Hélène L’Heuillet dit que le lien de voisinage est un lien horizontal (H. L’Heuillet, Du voisinage/ Réflexions sur la coexistence humaine, Trad. : Adem Beyaz, YKY, 2019, Istanbul, p. 19). Dans le lien horizontal, les relations d’amitié sont préservées, l’union entre les individus est maintenue et il n’y a pas de place pour la hiérarchie. Dans un lien vertical, les revenus, le statut, les idéologies, les vêtements et les modes de vie des voisins sont prioritaires dans l’établissement des relations de voisinage. Dans le mode de vie adopté par le lien vertical, la personne agit selon sa propre classification même en matière humanitaire comme aider, partager et parler. Par exemple, il aide son voisin qui correspond à son niveau de vie. L’architecture verticale crée des blocs de voisinage, sans aucun voisin. Bien qu’il y ait une proximité physique dans cette forme de voisinage, il n’y a pas de proximité telle que l’amour, la douleur, la joie, la fraternité, la camaraderie, la solidarité, le partage des besoins matériels ou spirituels. Les gens sont suffisamment proches pour se tenir côte à côte, se toucher et se voir, mais ils sont éloignés les uns des autres dans l’esprit.

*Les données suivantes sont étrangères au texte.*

(** [!title || !author || !year] *)
Definition missing_field (body : object) : bool :=
  negb (ToBoolean (get body "title"))
  || negb (ToBoolean (get body "author"))
  || negb (ToBoolean (get body "year")).

(** [{ ...old, title, author, year }] *)
Definition full_update (old : book) (body : object) : book :=
  <["year" := get body "year"]>
    (<["author" := get body "author"]>
       (<["title" := get body "title"]> old)).

(** [{ ...old, ...updates }]: properties of [updates] win. *)
Definition spread_merge (old : book) (updates : object) : book :=
  updates ∪ old.

(** [{ id: generateNewId(), title, author, year }] *)
Definition newBook (new_id : string) (body : object) : book :=
  {[ "id" := VStr new_id; "title" := get body "title";
     "author" := get body "author"; "year" := get body "year" ]}.

(** GET /books *)
Definition get_books (books : list book) : list book * response :=
  if bool_decide (0 < length books)%nat then
    (books, Reply 200 (success "Successfully retrieved all books"
                               (Some (DataBooks books))))
  else
    (books, Reply 404 (fail "No books found")).

(** GET /books/:id *)
Definition get_book (books : list book) (id : string) : list book * response :=
  match findBookById books id with
  | Some b =>
      (books, Reply 200 (success ("Successfully retrieved book with id " +:+ id)
                                 (Some (DataBook b))))
  | None => (books, not_found id)
  end.

(** POST /books *)
Definition post_book (books : list book) (body : object) : list book * response :=
  if missing_field body then
    (books, bad_create)
  else
    match generateNewId books with
    | None => (books, Uncaught)
    | Some new_id =>
        let book := newBook new_id body in
        (books ++ [book],
         Reply 201 (success "Book added successfully" (Some (DataBook book))))
    end.
(** ** types/olo-id.constants.ts *)

Definition ID_TYPE_UNDEFINED : string := "UNDEFINED".
Definition ID_PROP_UNDEFINED : string := "UNDEFINED".
Definition ID_TYPE_SEPARATOR : string := "/".

(** ** The static fields of [OloIdSyntax] *)

Record Registry : Type := mkRegistry {
  separator : option string;       (* undefined until the first constructor runs *)
  syntaxes : list string           (* Set<string> *)
}.

(** The state of a freshly loaded module. *)
Definition fresh : Registry := mkRegistry None [].

(** A syntax as callers give it: a separator-joined string, an array of
    names, or an object whose keys are the names. *)
Inductive SyntaxArg : Type :=
| SynString (s : string)
| SynArray (names : list string)
| SynUri (uri : Obj Value).

(** ** lib/olo-id-syntax.ts *)

Module OloIdSyntax.

Definition getSeparator (st : Registry) : option string := separator st.

Definition getSyntaxMatrix (st : Registry) (set : list string) : list (list string) :=
  map (split (separator st)) set.

Definition normSyntax (st : Registry) (syntax : option SyntaxArg) : list string :=
  let normSyntax :=
    match syntax with
    | Some (SynString s) => split (separator st) s
    | Some (SynArray names) => names
    | Some (SynUri uri) => sort (obj_keys uri)
    | None => sort []
    end in
  filter (fun syntaxItem => negb (String.eqb syntaxItem "")) normSyntax.

(** One round of the [forEach] of [registerSyntaxes]. *)
Definition register_one (st : Registry) (set : list string) (syntax : SyntaxArg) : list string :=
  let inputSyntax := normSyntax st (Some syntax) in
  if Nat.ltb 0 (List.length inputSyntax)
  then set_add (join (separator st) inputSyntax) (set_delete ID_TYPE_UNDEFINED set)
  else set.

Definition registerSyntaxes (syntaxes_ : list SyntaxArg) (st : Registry)
  : list (list string) * Registry :=
  let set := fold_left (register_one st) syntaxes_ (syntaxes st) in
  let st' := mkRegistry (separator st) set in
  (getSyntaxMatrix st' set, st').

(** [new OloIdSyntax(syntaxes, { seperator })]; [None] stands for an
    argument left out, which takes its default. *)
Definition new (syntaxes_ : option (list SyntaxArg)) (seperator : option string)
           (st : Registry) : Registry :=
  let syntaxes_ := match syntaxes_ with Some l => l | None => [SynString ID_TYPE_UNDEFINED] end in
  let seperator := match seperator with Some s => s | None => ID_TYPE_SEPARATOR end in
  let st1 := mkRegistry
               (match separator st with Some s => Some s | None => Some seperator end)
               (syntaxes st) in
  snd (registerSyntaxes syntaxes_ st1).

Notre côté humain se manifeste dans notre sens des responsabilités envers nous-mêmes et envers les autres. Pour ceux qui respectent la loi du voisinage, le fardeau du voisinage n’empêche pas la fraternité entre eux. Ce sont les expériences vécues ensemble qui rapprochent les gens et les réchauffent.

Le voisin est un miroir ; tout comme il permet de voir les autres il permet de se voir plus facilement dans les autres.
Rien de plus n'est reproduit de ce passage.